Updated: Feb 26, 2020
The hottest London Marathon ever recorded. Not a cloud in the sky and the heat continued to bear down onto the hot tarmac as tens of thousands of runners pounded out 26.2 miles. Water stations started running out of water. Medical teams had to come to the aid of runners struck down with heatstroke under the unrelenting sun.
I was at the finish line ready for action.
Last Sunday, alongside about 25 other massage therapists, I joined the NSPCC massage team at the London Marathon. By the time I arrived in Trafalgar Square, the youth races were already finishing and the marathon runners were half an hour in...it would still be a long time before we saw any finishers. It was about 10:30am as I walked to the NSPCC post race venue and my main thought was: heat. I worked up a sweat just walking to The Mall, let alone running around London for what could be up to 6 or 7 hours. My thoughts were already with the runners and very quickly turning to what techniques I could best make use of in a few hours time.
I half knew what to expect this time having volunteered at the London Landmarks Half Marathon last month, but immediately the atmosphere and heat charged the room with buzzing energy and anticipation. Everyone was excited for the day ahead and collectively we were very happy that it wasn't us out there running the marathon! Chris, our team leader and coordinator, was great in sharing some techniques and tips with us not only for the day ahead but valuable to all future clients. One of my favourite techniques I learnt from the day was a hip loosening technique. I have since used it on one of my clients and she is a big fan!

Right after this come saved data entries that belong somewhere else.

Lemma CompChannel_close_ok s r o :
  Inv s → b_heap s !! r = Some (OCompChannel o) → low 2 s →
  wp (CompChannel_close r) (λ _, closed_at r) never s.
Proof.
  intros I Hr Hlow. unfold CompChannel_close. found o. destruct (chan_chan o =? 0) eqn:E0; [is_closed|].
  frees law_destroy_comp_channel alive_chan o (chan_chan o). step. eapply wp_update_at; [exact Hr|done|].
  destruct (low_context I Hr (chan_context o)) as (Hne & c & Hc); [left|].
  by apply (wp_given_back r (chan_context o) c _ (set_world w s)).
Qed.

Lemma low_shrinks k s t : low k s → shrinks s t → low k t.
Proof.
  intros Hlow Hst r x Hx Hk. specialize (Hst r). rewrite Hx in Hst.
  destruct (b_heap s !! r) as [y|] eqn:Hy; [|done]. destruct Hst as (Hrk & _ & Hh & _).
  apply Hh, (Hlow _ _ Hy). lia.
Qed.

Lemma ack_all_ok s r o :
  Inv s → b_heap s !! r = Some (OCQ o) → cq_cq o ≠ 0 → low 1 s →
  wp (ack_all r) (λ _ t, (Inv t ∧ b_heap t !! r = Some (OCQ (set_unacked 0 o))) ∧ low 1 t) never s.
Proof.
  intros I Hr Hz Hlow. apply (wp_and_exn _ _ (λ _ _, True) (λ e t, Inv t ∧ shrinks s t)).
  - eapply wp_mono; [apply wp_conj; [by apply wp_ack_all|apply (wp_along shrinks)]| |done].
    + unfold ack_all, native_. quiet.
    + intros u t [Ht Hst]. split; [exact Ht|by eapply low_shrinks].
  - unfold ack_all. found o. destruct (0 <? cq_unacked o); [|by step].
    step. unfold native_. apply wp_native. intros [] w _. by eapply (wp_update_at _ _ o).
Qed.

Lemma CQ_close_ok s r o :
  Inv s → b_heap s !! r = Some (OCQ o) → cq_external_users o = 0 → low 1 s →
  wp (CQ_close r) (λ _, closed_at r) never s.
Proof.
  intros I Hr Hu Hlow. unfold CQ_close. found o. destruct (cq_cq o =? 0) eqn:E0; [is_closed|].
  rewrite Hu. step. apply wp_guard; [intros _|done]. step.
  eapply wp_mono; [by apply (ack_all_ok s r o); [..|lia|]| |done]. intros u t [[It Ht] Hlt].
  apply (wp_freed _ (cq_cq o)).
  - destruct (cq_live t r _ It Ht) as (d & Hl & _); [cbn; lia|]. by eapply law_destroy_cq; [apply inv_intact|].
  - apply (low_unused It Ht Hlt); [cbn; lia|done].
  - intros w. step. eapply wp_update_at; [exact Ht|done|].
    destruct (low_context It Ht (cq_context o)) as (Hne & c & Hc); [left|].
    by apply (wp_given_back r (cq_context o) c _ (set_world w t)).
Qed.

Lemma QP_close_ok s r o :
  Inv s → b_heap s !! r = Some (OQP o) → qp_external_users o = 0 →
  wp (QP_close r) (λ _, closed_at r) never s.
Proof.
  intros I Hr Hu. unfold QP_close. found o. destruct (qp_qp o =? 0) eqn:E0; [is_closed|].
  rewrite Hu. step. apply wp_guard; [intros _|done]. step.
  assert (Hlow : low 0 s) by (intros k x _ Hk; lia).
  destruct (negb (qp_cm_id o =? 0)) eqn:Ec.
  - step. unfold native_ at 1. apply wp_native. intros [] w _.
    eapply wp_update_at; [exact Hr|done|]. eapply wp_update_at; [by apply lookup_insert_eq|done|].
    by apply closed_insert.
  - assert (qp_cm_id o = 0) as Hcm by lia.
    assert (alive (live (b_world s)) (only (KQP 0)) (qp_qp o)) as Ha.
    { apply (inv_handle s r (OQP o)); [done|done|cbn; lia|]. cbn. rewrite Hcm. by apply bool_decide_eq_true. }
    pose proof (law_destroy_qp (qp_qp o) (b_world s) (inv_intact _ I) Ha) as Hd.
    apply wp_bind, wp_native. intros rc w Hf. rewrite Hf in Hd.
    destruct Hd as [_ [(Hrc & _)|(_ & Hused & _)]].
    + cbn in Hrc. subst rc. apply wp_check_rc; [intros _|done].
      eapply wp_update_at; [exact Hr|done|]. by apply closed_insert.
    + destruct (low_unused I Hr Hlow); [cbn; lia|done|done].
Qed.

Lemma CMID_close_ok s r o :
  Inv s → b_heap s !! r = Some (OCMID o) → low 3 s → wp (CMID_close r) (λ _, closed_at r) never s.
Proof.
  intros I Hr Hlow. unfold CMID_close. found o. destruct (cm_id o =? 0) eqn:E0; [is_closed|].
  assert (Hz : cm_id o ≠ 0) by lia.
  assert (Hq : cm_id_qp (b_world s) (cm_id o) = 0).
  { destruct (law_cm_id_qp _ _ (inv_intact _ I) (alive_cm s r o I Hr Hz)) as [_ Hq].
    destruct (decide (cm_id_qp (b_world s) (cm_id o) = 0)) as [|Hne]; [done|].
    destruct (Hq Hne) as (n & Hn & Hk).
    destruct (core_owner (proj1 I) _ _ Hn ltac:(by rewrite Hk)) as (k & S & HS & Hh & H0 & ->).
    destruct (sh_lookup_inv _ _ HS) as (x & Hx & ->). cbn in Hk.
    assert (rank x = 0%nat) as Hrk by (destruct x; cbn in Hk; try done; by destruct (ctx_owned _)).
    pose proof (Hlow _ _ Hx ltac:(lia)) as Hc. unfold handle_of in Hc. congruence. }
  step. apply wp_peek. rewrite Hq. step. apply wp_guard; [intros _|done]. step.
  destruct (low_context I Hr (cm_context o)) as (Hne & c & Hc); [left|].
  apply (wp_load_at _ c); [done|done|].
  assert (ctx_children c = 0) as ->.
  { apply (children_zero _ _ _ I Hc). intros k x Hx Hch. unfold counted_child in Hch.
    destruct (child_of_open (cm_context o) x) as [?|(_ & Hh & Hp & Hk)]; [lia|]. apply Hh.
    apply (Hlow k x Hx). destruct x; cbn in Hch; try lia; cbn; lia. }
  step. apply wp_guard; [intros _|done]. step. eapply wp_update_at; [exact Hc|done|]. step.
  unfold native_. apply wp_native. intros [] w _. step.
  eapply (wp_update_at _ _ o); [cbn; by rewrite lookup_insert_ne|done|].
  eapply (wp_update_at _ _ (set_cm_id 0 o)); [by apply lookup_insert_eq|done|]. by apply closed_insert.
Qed.

Lemma close_ok s r x :
  Inv s → b_heap s !! r = Some x → (rank x < 4)%nat → idle x → low (rank x) s →
  wp (close_of r x) (λ _, closed_at r) never s.
Proof.
  intros I Hr Hk Hi Hlow. destruct x; cbn in *; try lia.
  - by eapply PD_close_ok.
  - by eapply MR_close_ok.
  - by eapply CompChannel_close_ok.
  - by eapply CQ_close_ok.
  - by eapply QP_close_ok.
  - by eapply AH_close_ok.
  - by eapply SRQ_close_ok.
  - by eapply CMID_close_ok.
Qed.

Lemma close_of_safe r x : safe (close_of r x).
Proof. destruct x; cbn [close_of]; auto with verbs_safe. by intros s I. Qed.

(** ** All of them, in order *)

Definition all_idle s : Prop := ∀ r x, b_heap s !! r = Some x → idle x.

Lemma idle_shrinks s t : all_idle s → shrinks s t → all_idle t.
Proof.
  intros Hi Hst r x Hx. specialize (Hst r). rewrite Hx in Hst.
  destruct (b_heap s !! r) as [y|] eqn:Hy; [|done]. destruct Hst as (_ & H & _). by apply H, (Hi r).
Qed.

(** The objects of rank [k] that are still open are in [l]. *)
Definition left_in (k : nat) (l : list nat) s : Prop :=
  ∀ r x, b_heap s !! r = Some x → rank x = k → handle_of x ≠ 0 → r ∈ l.

Lemma close_one s r x :
  Inv s → b_heap s !! r = Some x → (rank x < 4)%nat → idle x → low (rank x) s →
  wp (close_of r x) (λ _ t, Inv t ∧ shrinks s t ∧ closed_at r t) never s.
Proof.
  intros I Hr Hk Hi Hlow.
  eapply wp_mono; [apply wp_conj; [apply wp_conj; [by apply close_of_safe|apply (wp_along shrinks), close_shrinks]|by apply close_ok]| |].
  - by intros u t [[? ?] ?].
  - by intros e t [_ []].
Qed.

At events it is more than likely that you will be massaging through clothes and there are several techniques to achieve great results with this. One of them is simply compressions and you can even try these on yourself (mainly on the legs) after a hard training session, event or performance. Simply make a fist as if you were about to punch your leg (or use the heel of your hand) and press down on the muscle using your other hand to create the force, holding the compression for 10 - 20 seconds. Vibrations can also be another useful tool, as well as stretching the clothing flush to the skin and continuing to use effleurage as you would normally.
After the demonstrations and some team photos (complete with NSPCC cheerleaders!) I knew that it was a long wait to see when the first charity runners would finish the gruelling course, made even longer by the hot conditions. As soon as the first runner came into the massage room a massive cheer went up and we made him walk to the furthest massage table just so that he could be clapped the whole way! There was then a slow trickle of runners for about half an hour before that trickle turned to a steady stream and all 25 massage therapists were flat out working hard to ease the aches and pains.
The congratulations and elated atmosphere never ceased and every time someone came up to me, no matter how exhausted they were, they had a smile on their face and such a sense of pride in what they had just achieved. 'CONGRATULATIONS' I said, to each limping lovely that approached my massage table, 'Now let me inflict more pain on your muscles...think of it as the cherry on top.' I had to try and make them see the funny side! And they did, not one person was moaning or grumbling about the pain they were in. Conversations involved the heat, times they had run it in, celebratory plans for after, but the main topic of the day was their appreciation for the overwhelming support they received: from the crowd, from the charity, from their friends and family and from us!
Ultimately times didn't matter. They had just run 26 MILES. I think that's an incredible human feat in itself and the runners for NSPCC raised millions of pounds between them. What an amazing event to be part of. Even though it was a long and tiring day, I went home ecstatic and full of inspiration from everybody I had met, runners and volunteers alike. Just knowing that I had helped some of those amazing people in some way gave me my own sense of pride and achievement. If you ever get the chance to volunteer with a charity at an event like the London Marathon, DO IT.
All that's left to say is thank you to all those at NSPCC for the wonderful opportunity and GO TEAM!